La próxima vez que un colega llegue tarde a una reunión, escuche su explicación. Probablemente la “culpa” sea de otra reunión que “se extendió”; o del tránsito, que cada vez está peor. Son razones válidas, pero las causas alegadas no son las únicas que provocaron la tardanza. Si la reunión anterior se prolongó, él decidió quedarse; o, al calcular la hora de salida, no tomó en cuenta el tránsito. Hay muchas causas razonables, pero algunas promueven la capacidad de acción, mientras que otras quitan poder a quienes las esgrimen.
La noción convencional de responsabilidad es causal: uno es responsable por las consecuencias de
sus acciones. Esta noción conlleva un estigma de culpa cuando el resultado es indeseable. ¿Quién se sentiría orgulloso de ser responsable de un fracaso? Antes que responsabilidad, eso es culpabilidad. Más poderoso es concebir la responsabilidad como la habilidad de responder a las
circunstancias. Este tipo de responsabilidad es incondicional, ya que siempre tenemos la capacidad de elegir nuestra conducta. Y asumirla genera una sensación de poder porque se concentra en aquello en lo que uno puede influir.
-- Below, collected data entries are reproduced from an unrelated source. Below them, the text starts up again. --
(** * Arodos website: contact form and mobile menu

    A shallow embedding of [script.js] (the e-mail helper [sendEmail], the
    HTML template [formSubmitTemplate] and the contact-form submit handler)
    and of the inline mobile-menu script, followed by the properties of the
    repository's specification that are stated about them. *)

From Stdlib Require Import NArith ZArith Ascii String Decimal DecimalString.
From Stdlib Require Import Floats.SpecFloat.
From stdpp Require Import base tactics option list numbers strings gmap.

Local Open Scope N_scope.
Local Set Warnings "-register-all,-clear-no-such-hyp".

(** ** JavaScript strings

    A JavaScript string is a finite sequence of UTF-16 code units.  The
    literals of the source are ASCII except for four pictographs, which are
    written out as code units where they occur. *)

Abbreviation jsstring := (list N).

Module JSString.

(** An ASCII literal of the source, one code unit per character. *)
Definition lit (s : string) : jsstring :=
  N_of_ascii <$> list_ascii_of_string s.

Definition TAB : N := 0x09.
Definition LF : N := 0x0A.
Definition DQUOTE : N := 0x22.

Definition tabs (n : nat) : jsstring := replicate n TAB.
Definition dq : jsstring := [DQUOTE].

(** The lines of a multi-line literal, joined by line feeds. *)
Fixpoint lines (ls : list jsstring) : jsstring :=
  match ls with
  | [] => []
  | [l] => l
  | l :: ls' => l ++ LF :: lines ls'
  end.

(** ECMAScript [WhiteSpace] and [LineTerminator] code points, the ones
    [String.prototype.trim] strips.  All of them are in the BMP, so the
    test is per code unit. *)
Definition is_white_space (c : N) : bool :=
  (c =? 0x09) || (c =? 0x0A) || (c =? 0x0B) || (c =? 0x0C) || (c =? 0x0D)
  || (c =? 0x20) || (c =? 0xA0) || (c =? 0x1680)
  || ((0x2000 <=? c) && (c <=? 0x200A))
  || (c =? 0x2028) || (c =? 0x2029) || (c =? 0x202F) || (c =? 0x205F)
  || (c =? 0x3000) || (c =? 0xFEFF).

Fixpoint trimStart (s : jsstring) : jsstring :=
  match s with
  | c :: s' => if is_white_space c then trimStart s' else s
  | [] => []
  end.

Definition trimEnd (s : jsstring) : jsstring :=
  reverse (trimStart (reverse s)).

(** [String.prototype.trim]. *)
Definition trim (s : jsstring) : jsstring := trimEnd (trimStart s).

(** A run of white space. *)
Definition blank (s : jsstring) : Prop := Forall (λ c, is_white_space c = true) s.

(** Decimal rendering of a non-negative integer, as [ToString] gives it
    inside a template literal. *)
Definition of_N (n : N) : jsstring :=
  lit (NilZero.string_of_uint (N.to_uint n)).

(** [x] occurs in [s] as a contiguous run of code units. *)
Definition substring_of (x s : jsstring) : Prop :=
  ∃ pre post, s = pre ++ x ++ post.

Fixpoint starts_with (x s : jsstring) : bool :=
  match x, s with
  | [], _ => true
  | a :: x', b :: s' => (a =? b) && starts_with x' s'
  | _ :: _, [] => false
  end.

(** The executable test, [String.prototype.includes]. *)
Fixpoint includes (s x : jsstring) : bool :=
  starts_with x s ||
  match s with
  | [] => false
  | _ :: s' => includes s' x
  end.

End JSString.

Import JSString.

(** ** JavaScript values and JSON documents *)

Module JS.

(** Plain data values.  An object is the list of its own properties in
    property order; a number is an IEEE-754 double. *)
Inductive jsval :=
| Undefined
| Null
| Bool (b : bool)
| Number (x : spec_float)
| Str (s : jsstring)
| Arr (elems : list jsval)
| Obj (props : list (jsstring * jsval)).

Abbreviation object := (list (jsstring * jsval)).

(** Property read [o.k]; a missing property reads as [undefined]. *)
Fixpoint get (k : jsstring) (o : object) : jsval :=
  match o with
  | [] => Undefined
  | (k', v) :: o' => if decide (k = k') then v else get k o'
  end.

(** [ToBoolean]. *)
Definition truthy (v : jsval) : bool :=
  match v with
  | Undefined | Null => false
  | Bool b => b
  | Number (S754_zero _) | Number S754_nan => false
  | Number _ => true
  | Str [] => false
  | Str (_ :: _) => true
  | Arr _ | Obj _ => true
  end.

(** A JSON document, as a tree: the text layout (escapes, digits of a
    number) is not part of the model. *)
Inductive json :=
| JNull
| JBool (b : bool)
| JNum (x : spec_float)
| JStr (s : jsstring)
| JArr (elems : list json)
| JObj (members : list (jsstring * json)).

(** [JSON.stringify]: [None] is the [undefined] it returns for
    [undefined].  A property whose value is [undefined] is left out, an
    array element that is [undefined] becomes [null], a number that is
    not finite becomes [null] and [-0] is written [0]. *)
Fixpoint stringify (v : jsval) : option json :=
  match v with
  | Undefined => None
  | Null => Some JNull
  | Bool b => Some (JBool b)
  | Number (S754_finite s m e) => Some (JNum (S754_finite s m e))
  | Number (S754_zero _) => Some (JNum (S754_zero false))
  | Number _ => Some JNull
  | Str s => Some (JStr s)
  | Arr vs =>
      Some (JArr ((fix elements vs :=
                     match vs with
                     | [] => []
                     | v :: vs' => default JNull (stringify v) :: elements vs'
                     end) vs))
  | Obj ps =>
      Some (JObj ((fix members ps :=
                     match ps with
                     | [] => []
                     | (k, v) :: ps' =>
                         match stringify v with
                         | Some j => (k, j) :: members ps'
                         | None => members ps'
                         end
                     end) ps))
  end.

(** The value [JSON.parse] (and so [Response.json]) builds from a
    document. *)
Fixpoint reify (j : json) : jsval :=
  match j with
  | JNull => Null
  | JBool b => Bool b
  | JNum x => Number x
  | JStr s => Str s
  | JArr js => Arr (reify <$> js)
  | JObj ms => Obj (prod_map id reify <$> ms)
  end.

(** Member lookup in a JSON object. *)
Fixpoint assoc (k : jsstring) (ms : list (jsstring * json)) : option json :=
  match ms with
  | [] => None
  | (k', j) :: ms' => if decide (k = k') then Some j else assoc k ms'
  end.

Definition member (k : jsstring) (j : json) : option json :=
  match j with
  | JObj ms => assoc k ms
  | _ => None
  end.

(** What a [throw] or a rejected promise carries. *)
Variant error :=
| TypeError
| SyntaxError
| DOMException (name : jsstring).

End JS.

Import JS.

(** ** The browser, as far as the scripts touch it *)

Module Browser.

(** A text control of the contact form: its current text and the text
    the markup gives it, which a form reset restores. *)
Record input := { value : jsstring; defaultValue : jsstring }.

(** Modelled from the spec: the markup of the page is not in the
    repository.  Its contract is a form (id [contact-form]) whose text
    controls are the elements of ids [name], [email] and [message]; an
    element the markup lacks is [false] or [None], which is what
    [getElementById] returns as [null]. *)
Record contact_page := {
  contact_form : bool;
  name_field : option input;
  email_field : option input;
  message_field : option input
}.

(** One call of [fetch], as it leaves the browser. *)
Record request := {
  url : jsstring;
  method : jsstring;
  headers : list (jsstring * jsstring);
  body : option json
}.

(** What the network does with a request: the promise of [fetch]
    rejects, or resolves to a response with a status and a body that
    [Response.json] either parses or rejects. *)
Variant fetch_outcome :=
| Rejects (e : error)
| Responds (status : N) (parsed : error + json).

Record response := { status : N; parsed_body : error + json }.

(** [Response.ok]: the status is in the range 200-299. *)
Definition ok (r : response) : bool :=
  (200 <=? status r) && (status r <=? 299).

Record world := {
  document : contact_page;
  defaultPrevented : bool;
  console : list jsstring;
  alerts : list jsstring;
  sent : list request
}.

Variant completion (A : Type) :=
| Normal (a : A)
| Throw (e : error).
Arguments Normal {A} a.
Arguments Throw {A} e.

(** Effectful code: it runs in a world, completes normally or throws,
    and leaves a world.  An [await] is the sequencing of this monad; a
    rejected promise is a [Throw]. *)
Definition M (A : Type) : Type := world → completion A * world.

#[export] Instance M_ret : MRet M := λ A a w, (Normal a, w).

#[export] Instance M_bind : MBind M := λ A B f m w,
  match m w with
  | (Normal a, w') => f a w'
  | (Throw e, w') => (Throw e, w')
  end.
Cuando jugamos a las cartas no tenemos control sobre la mano que nos toca. Si nos quejamos por las cartas que recibimos nos sentiremos abrumados y débiles. Pero si nos concentramos en cómo jugarlas, nos sentiremos aplomados y poderosos. Aun si al final perdemos, hemos tenido la oportunidad de probar nuestra habilidad haciendo lo mejor posible con las cartas que nos tocaron. Lamentablemente, muchas personas prefieren concentrar la atención en los aspectos que están fuera de su control. “Con estas cartas no se puede jugar”, dicen. Llamaremos a esta tendencia el virus de “la víctima”. Un virus que causa estragos en la vida de los individuos, en las organizaciones y en la sociedad. En esencia, equivale a falta de responsabilidad.
El afectado se siente víctima de circunstancias que no puede controlar, e incapaz de hacer algo al respecto. Para aliviar su frustración, concentra la atención en factores que no puede modificar. Así se siente inocente, pero a un costo alto: la impotencia. La víctima, al atribuir causalidad a factores incontrolables, clausura la posibilidad de modificar la situación. Al no verse como parte del problema, tampoco puede verse como parte de la solución. El protagonista, al revés de la víctima, concentra su atención enaquellos factores sobre los que puede influir. Se considera parte integral del sistema que generó un resultado no deseado y, por ende, punto de palanca para cambiarlo a fin de que produzca un resultado mejor. Sabe que hay factores que están fuera de su control, pero los toma como un desafío a encarar.
Dejar de ser víctima para convertirse en protagonista implica abandonar el apego a “tener la razón” y a la tendencia a demandar que otros se hagan cargo de los problemas.
Recuerdo el caso de un gerente de Ventas, furioso porque la empresa había organizado las vacaciones de su personal sin consultarlo y quedaría con poca gente durante un período crítico. “¿De quién es el problema?”, le pregunté. “Del departamento de Recursos Humanos, por supuesto”, contestó enojado. Insistí: “¿Quién está sufriendo por esa decisión?”. “Yo”, respondió. “Entonces —repliqué—, si el problema es tuyo, no importa quién lo haya causado. Te sugiero abandonar la ilusión de que otros se ocuparán de tus problemas, simplemente porque piensas que los causaron. Te sentirás mucho mejor si te haces cargo de la situación y tratas de solucionarla. Aun si fracasas, el mero acto de hacerte responsable y dar lo mejor de ti te hará sentir orgulloso.”
Mi experiencia con líderes de todo el mundo indica que el virus de la víctima es universal. Pero también lo es la cura. Cuando las personas comienzan a verse como protagonistas de su destino, sus organizaciones y sus vidas se expanden con un nuevo sentido de poder.